## What to produce
Among the entries below, please repeat exactly and only the lines from the line containing "- destruct (monitor" to the line containing "(Hyes Hn) in Hrun. simplify_eq. cbn [spawned]. split.", both lines included.

## Given entries

Lemma step_Spawned c l c' : step env nodeID c l c' → Inv c → Spawned c → Spawned c'.
Proof.
  unfold Spawned. intros Hstep HI [HM HG].
  destruct Hstep as [c req|c req|c i req pc pc' w' Hi _ Hrun
                    |c i req pc pc' w' Hi _ Hrun|c i args pc pc' w' Hi Hrun
                    |c order pc' a w' Horder Hrun];
    cbn [world monitor goroutines].
  - split; [done|]. intros i args pc Hi.
    apply lookup_app_Some in Hi as [Hi|[_ Hi]]; [by eapply HG|].
    by apply list_lookup_singleton_Some in Hi as [_ Hi].
  - split; [done|]. intros i args pc Hi.
    apply lookup_app_Some in Hi as [Hi|[_ Hi]]; [by eapply HG|].
    by apply list_lookup_singleton_Some in Hi as [_ Hi].
  - pose proof (publish_step_spec env nodeID req pc (world c)) as Hspec.
    rewrite Hrun in Hspec. destruct Hspec as (_ & _ & HO). split.
    + intros mlist rest vol ex mp Hm.
      assert (vol < length (objects (world c)))%nat as Hlt.
      { apply (inv_monitor _ _ _ _ _ _ HI).
        destruct Hm as [-> | ->]; apply list_elem_of_here. }
      assert (MountPath (Volume (default CSIVolume_zero (objects w' !! vol)))
              = MountPath (Volume (default CSIVolume_zero (objects (world c) !! vol))))
        as ->; [|by eapply HM].
      destruct pc.
      * destruct HO as [[_ [->|(v & -> & _)]]|(v & _ & -> & _)];
          [done|by apply mountPath_app..].
      * by destruct HO as [-> _].
      * by destruct HO as [-> _].
      * by destruct HO as [-> _].
      * by destruct HO as [-> _].
      * destruct HO as [-> _]. apply mountPath_alter.
      * by destruct HO as [-> _].
    + intros j args pc'' Hj.
      apply list_lookup_insert_Some in Hj as [(-> & Hj & _)|[Hne Hj]]; [done|].
      by eapply HG.
  - pose proof (unpublish_step_spec env req pc (world c)) as Hspec.
    rewrite Hrun in Hspec. destruct Hspec as (_ & -> & _). split; [done|].
    intros j args pc'' Hj.
    apply list_lookup_insert_Some in Hj as [(-> & Hj & _)|[Hne Hj]]; [done|].
    by eapply HG.
  - pose proof (remount_step_spec env args pc (world c)) as Hspec.
    rewrite Hrun in Hspec. destruct Hspec as (-> & _ & _). split; [done|].
    intros j args' pc'' Hj.
    apply list_lookup_insert_Some in Hj as [(-> & Hj & _)|[Hne Hj]]; [|by eapply HG].
    injection Hj as <- <-. destruct (HG _ _ _ Hi) as [Hpc Hf]. split; [|done].
    intros ->. destruct pc; try done.
    + pose proof (remount_wait env args (world c)) as Hw. cbv zeta in Hw.
      rewrite Hrun in Hw. by destruct Hw as (? & _ & [[? _]|[? _]]).
    + cbn [remount_step] in Hrun. unfold found_at in Hf.
      destruct (r_exists args), (r_mountPoint args); done.
  - destruct (monitor c) as [|mlist [|vol rest]|mlist rest vol ex mp|mlist rest vol ex mp]
      eqn:Hm.
    + rewrite monitor_ticker in Hrun. simplify_eq. cbn [spawned]. split.
      * by intros ? ? ? ? ? [?|?].
      * intros i args pc Hi. rewrite app_nil_r in Hi. by eapply HG.
    + change (monitor_step env order (MM_range mlist []) (world c))
        with ((MM_ticker, @None RemountArgs),
              with_log (world c) [EvRUnlock VolumesListLock]) in Hrun.
      simplify_eq. cbn [spawned]. split.
      * by intros ? ? ? ? ? [?|?].
      * intros i args pc Hi. rewrite app_nil_r in Hi. by eapply HG.
    + destruct (monitor_visit env order mlist vol rest (world c)) as [Hyes Hno].
      destruct (decide (needs_repair (world c) mlist vol)) as [Hn|Hn].
      * rewrite (Hyes Hn) in Hrun. simplify_eq. cbn [spawned]. split.
        -- intros ? ? ? ? ? [?|?]; simplify_eq.
           unfold remount_args. cbn [r_exists r_mountPoint].
           apply listContains_found_at.
        -- intros i args pc Hi. rewrite app_nil_r in Hi. by eapply HG.
      * rewrite (Hno Hn) in Hrun. simplify_eq. cbn [spawned]. split.
        -- by intros ? ? ? ? ? [?|?].
        -- intros i args pc Hi. rewrite app_nil_r in Hi. by eapply HG.
    + rewrite (proj1 (monitor_mark_go env order mlist rest vol ex mp (world c))) in Hrun.
      simplify_eq. cbn [spawned objects]. split.
      * intros ? ? ? ? ? [?|?]; simplify_eq. eapply HM. by left.
      * intros i args pc Hi. rewrite app_nil_r in Hi. by eapply HG.
    + rewrite (proj2 (monitor_mark_go env order mlist rest vol ex mp (world c))) in Hrun.
      cbv zeta in Hrun. simplify_eq. cbn [spawned objects with_log]. split.
      * by intros ? ? ? ? ? [?|?].
      * intros i args pc Hi.
        apply lookup_app_Some in Hi as [Hi|[_ Hi]]; [by eapply HG|].
        apply list_lookup_singleton_Some in Hi as [_ Hi]. simplify_eq.
        split; [done|]. cbn [r_exists r_mountPoint r_desiredMountOpt].
        eapply HM. by right.
Qed.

## Result of this task
  - destruct (monitor c) as [|mlist [|vol rest]|mlist rest vol ex mp|mlist rest vol ex mp]
      eqn:Hm.
    + rewrite monitor_ticker in Hrun. simplify_eq. cbn [spawned]. split.
      * by intros ? ? ? ? ? [?|?].
      * intros i args pc Hi. rewrite app_nil_r in Hi. by eapply HG.
    + change (monitor_step env order (MM_range mlist []) (world c))
        with ((MM_ticker, @None RemountArgs),
              with_log (world c) [EvRUnlock VolumesListLock]) in Hrun.
      simplify_eq. cbn [spawned]. split.
      * by intros ? ? ? ? ? [?|?].
      * intros i args pc Hi. rewrite app_nil_r in Hi. by eapply HG.
    + destruct (monitor_visit env order mlist vol rest (world c)) as [Hyes Hno].
      destruct (decide (needs_repair (world c) mlist vol)) as [Hn|Hn].
      * rewrite (Hyes Hn) in Hrun. simplify_eq. cbn [spawned]. split.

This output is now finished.